> _Directions_
For this exercise, reproduce the entries below exactly, but only from the line containing "Definition append_event (command_exists" through the line containing "do t' <- appendAudit", both included.

> _Material to process_
(** The insert into [events]: the next sequence, unless a constraint fails. *)
Definition insert_event (command_exists : bool) (m : Z -> EventMetadata) (t : Trail) : option EventMetadata :=
  let sequence := coalesce_max em_Sequence (t_events t) + 1 in
  let row := m sequence in
  if negb (db_uint sequence) || existsb (fun r => String.eqb (em_EventID r) (em_EventID row)) (t_events t)
     || existsb (fun r => bool_decide ((em_Tenant r, em_AggregateType r, em_AggregateID r, em_AggregateVersion r) =
                                       (em_Tenant row, em_AggregateType row, em_AggregateID row, em_AggregateVersion row))) (t_events t)
     || negb command_exists
  then None else Some row.

Definition append_event (command_exists : bool) (c : CommandRecord) (now : Z) (i : nat) (e : EventRecord) (t : Trail) : result ledger_error (Trail * Z) :=
  let tenant := Value (cr_Tenant c) in
  let key := (tenant, Namespace (er_Aggregate e), Value (er_Aggregate e)) in
  sql env (QVersion i)
    (let current := default 0 (t_versions t !! key) in
     if negb (er_Version e =? current + 1) then Err ErrAggregateConflict
     else sql env (XVersion i)
       (if negb (db_uint (er_Version e)) then Err ErrDatabase
        else
          let versions := <[key := er_Version e]> (t_versions t) in
          sql env (XEvent i)
            match insert_event command_exists
                    (fun s => MkMetadata s (Value (er_Event e)) tenant (Namespace (er_Aggregate e)) (Value (er_Aggregate e)) (er_Version e)
                                (Value (cr_Command c)) (Hex (er_PayloadDigest e)) now) t with
            | None => Err ErrDatabase
            | Some row =>
                sql env (XOutbox i)
                  (let oid := "outbox:" ++ em_EventID row in
                   if existsb (fun r => String.eqb (ob_id r) oid) (t_outbox t) then Err ErrDatabase
                   else
                     do t' <- appendAudit i row
                       (MkTrail versions (t_events t ++ [row]) (t_outbox t ++ [MkOutbox oid tenant (em_Sequence row) (em_PayloadDigest row)])
                          (t_audit t) (t_checkpoints t)) ;
                     Ok (t', em_Sequence row))
            end)).

Fixpoint append_events (command_exists : bool) (c : CommandRecord) (now : Z) (i : nat) (watermark : Z) (events : list MutationEvent) (t : Trail) :
    result ledger_error (Trail * Z) :=
  match events with
  | [] => Ok (t, watermark)
  | e :: rest =>
      do tw <- append_event command_exists c now i (me_Record e) t ;
      append_events command_exists c now (S i) (snd tw) rest (fst tw)
  end.
End trail.

(** ** Receipts, watermarks, deletion *)

Definition receipt_vocabulary : list string := ["accepted"; "rejected"; "deferred"; "completed"; "partial"].

Definition has_command (d : DB) (tenant commandID : string) : bool :=
  match d_commands d !! commandID with Some c => String.eqb (co_tenant c) tenant | None => false end.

> _Exercise answer_
Definition append_event (command_exists : bool) (c : CommandRecord) (now : Z) (i : nat) (e : EventRecord) (t : Trail) : result ledger_error (Trail * Z) :=
  let tenant := Value (cr_Tenant c) in
  let key := (tenant, Namespace (er_Aggregate e), Value (er_Aggregate e)) in
  sql env (QVersion i)
    (let current := default 0 (t_versions t !! key) in
     if negb (er_Version e =? current + 1) then Err ErrAggregateConflict
     else sql env (XVersion i)
       (if negb (db_uint (er_Version e)) then Err ErrDatabase
        else
          let versions := <[key := er_Version e]> (t_versions t) in
          sql env (XEvent i)
            match insert_event command_exists
                    (fun s => MkMetadata s (Value (er_Event e)) tenant (Namespace (er_Aggregate e)) (Value (er_Aggregate e)) (er_Version e)
                                (Value (cr_Command c)) (Hex (er_PayloadDigest e)) now) t with
            | None => Err ErrDatabase
            | Some row =>
                sql env (XOutbox i)
                  (let oid := "outbox:" ++ em_EventID row in
                   if existsb (fun r => String.eqb (ob_id r) oid) (t_outbox t) then Err ErrDatabase
                   else
                     do t' <- appendAudit i row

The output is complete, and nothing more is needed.